Use the following options when running IGP:

-f Full path file name for the Interval[], if a directory is specified, all files
      within will be processed. (Required)
-s Score cut off, print everything above this score, defaults to all.
-r Rank cut off, prints everything above this rank, ie the top 200, defaults to all.
-g Print goal post Interval representations using the sub window score, if present, or
      the best window score, default is to print individual oligo log2(aveT/aveC)
      scores.
-c Chromosome prefix to prepend onto each .sgr line. (This is sometimes needed to match
      IGB's quickload seqIDs.)

Example: java -jar pathTo/T2/Apps/IntervalGraphPrinter -f /my/affy/res/ -s 50 -r 200 

**************************************************************************************


**************************************************************************************
**                           Interval Maker: June 2007                              **
**************************************************************************************
IM combines Windows into larger Intervals given a minimal score, minimum number of
oligos, and a maximum gap.

Options:

-s Minimal score, defaults to 0. Can also provide a comma delimited list, no spaces,
     to use in generating multiple Interval arrays.
-i Score index, the score you wish to use in merging, see ScanChip or ScanChromosome.
-m Multiply window scores by -1. Useful for looking for reduced regions.
-o Minimum number of oligo positions in each window, defaults to 10.
-g Maximum allowable bp gap between starts of oligos, defaults to 24.
-z Size of oligo, defaults to 25.
-r Enter a full path tab delimited regions file name (chr start stop) to use in
      removing intersecting windows. Coordinates are assumed to be zero based and end
      inclusive.
-f Full path file name for the Window[] array, if a directory is specified,
      all files will be processed.

Example: java -Xmx500M -jar pathTo/T2/Apps/IntervalMaker -f /affy/res/zeste.res -s 50
      -i 0 -g -200 -o 5

**************************************************************************************


**************************************************************************************
**                          Interval Plotter:     Nov 2005                          **
**************************************************************************************
IP plots and saves graphs for serialized Interval[] arrays.  Load the Intervals with
data from the FindSubBindingRegion, LoadIntervalOligoInformation, and optionally
ScoreIntervals programs prior to running the IntervalPlotter. Plotted are graphs for
averaged treatment intensity, the averaged control intensity, the average difference,
the average fold difference, a smoothed trimmed mean ratio, peak picks, the best
window, the best sub window, centered PSPM hit scores, the number of 1bp mis/matches
for each oligo in the genome, and the treatment and control intensities for each
individual processed cel file. Click and or drag to fetch the coordinates and sequence
for a selected region. Columns in console: interval rank, median ratio best sub window,
trimmed mean score for the closest oligo if just one click or the max trimmed mean
score within the dragged box, chromosome, start, stop, and sequence. Intervals are
sorted by the best median ratio sub window.
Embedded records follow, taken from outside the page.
(** Inserting an inactive timer [h] with new fields [t2]. *)
Lemma insert_timer l h t2 arr :
  queued l arr -> (h ∉ arr) -> is_Some (timers l !! h) -> Z.of_nat (S (length arr)) < 2 ^ 32 ->
  startable t2 ->
  forall l2, timers l2 = <[h := t2]> (timers l) -> timer_heap l2 = timer_heap l ->
  exists hp arr', heap_insert (timer_less_than l2) (timer_heap l2) h = Some hp /\
    arr' ≡ₚ h :: arr /\
    forall l3, timers l3 = <[h := activate t2]> (timers l) -> timer_heap l3 = hp -> queued l3 arr'.
Proof.
  intros [Hrep Ho Hact Hnodes Hlive] Hnot [t Ht] Hlt Hst l2 Et2 Eh2. rewrite Eh2.
  assert (forall x, h <> x -> timer_at l2 x = timer_at l x) as Hat.
  { intros x Hx. unfold timer_at. by rewrite Et2, lookup_insert_ne. }
  destruct (heap_insert_spec (timer_less_than l2) arr (timer_heap l) h)
    as (arr' & hp & E & Hrep' & Hperm & Ho' & _); [done| |done|by eapply Hnodes|done|].
  { eapply ordered_ext; [|exact Ho]. intros x y Hx Hy. unfold timer_less_than.
    rewrite !Hat by (intros ->; done). done. }
  exists hp, arr'. split_and!; [done|done|]. intros l3 Et3 Eh3. split; rewrite ?Eh3.
  - done.
  - eapply ordered_ext; [|exact Ho']. intros x y _ _. symmetry. apply less_ext. intros x'.
    unfold timer_at. rewrite Et3, Et2. destruct (decide (h = x')) as [<-|];
      [by rewrite !lookup_insert_eq|by rewrite !lookup_insert_ne].
  - intros x. unfold is_active. rewrite Et3, Hperm, elem_of_cons. destruct (decide (h = x)) as [<-|Hne].
    + rewrite lookup_insert_eq. split; [intros _; eexists; split; [done|apply active_activate]|by left].
    + rewrite lookup_insert_ne by done. rewrite <- (Hact x). intuition congruence.
  - intros x t' Hx. eapply insert_keeps; [exact E|]. rewrite Et3 in Hx.
    destruct (decide (h = x)) as [<-|Hne]; [by eapply Hnodes|].
    rewrite lookup_insert_ne in Hx by done. by eapply Hnodes.
  - intros x t' Hx Ha'. rewrite Et3 in Hx. destruct (decide (h = x)) as [<-|Hne].
    + rewrite lookup_insert_eq in Hx. injection Hx as <-. unfold startable.
      rewrite closing_activate. exact Hst.
    + rewrite lookup_insert_ne in Hx by done. by eapply Hlive.
Qed.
-f Full path file or directory name for the data loaded Interval[](s).
-s Score cut off, plot everything above this score, defaults to all.
-r Rank cut off, plot everything above this rank, ie the top 200, defaults to all.
-q Rank cut off, plot everything below this rank, defaults to all.
-p Save plots to disk, default is no.
-m Magnify saved plots (2 twice as big, 3 three times as big...), default is none.
-a Anti alias saved plots, good for printed figures, bad for computer display,
      default is no.
-b Hide the PSPM graphs.

Example: java -jar pathTo/T2/Apps/IntervalPlotter -f /affy/res/Z.resAll -t -s 1.5 -r
      200 -p -m 1.5 -a

Questions? Contact David_Nix@Affymetrix.com or SuperFly@lbl.gov
**************************************************************************************


**************************************************************************************
**                        Interval Report Printer: April 2007                       **
**************************************************************************************
IRP prints reports in spread sheet format or as detailed pages for Interval[] arrays.
Intervals are sorted by the median ratio of the best sub window.
Use the following options:

-f Full path file name for the Interval[], if a directory is specified, all files
      within will be processed. (Required)
-s Score cut off, print everything above this score, defaults to all
-r Rank cut off, prints everything above this rank, ie the top 200, defaults to all
-i Score index to use in sorting when there is no sub window, defaults to 1.
-p Print sequences, default is no
-a Print best window sequence in summary line instead of interval sequence.
-b Print tab delimited summary line, default is to print a detailed report.
-c Print coordinates (chrom, start, stop).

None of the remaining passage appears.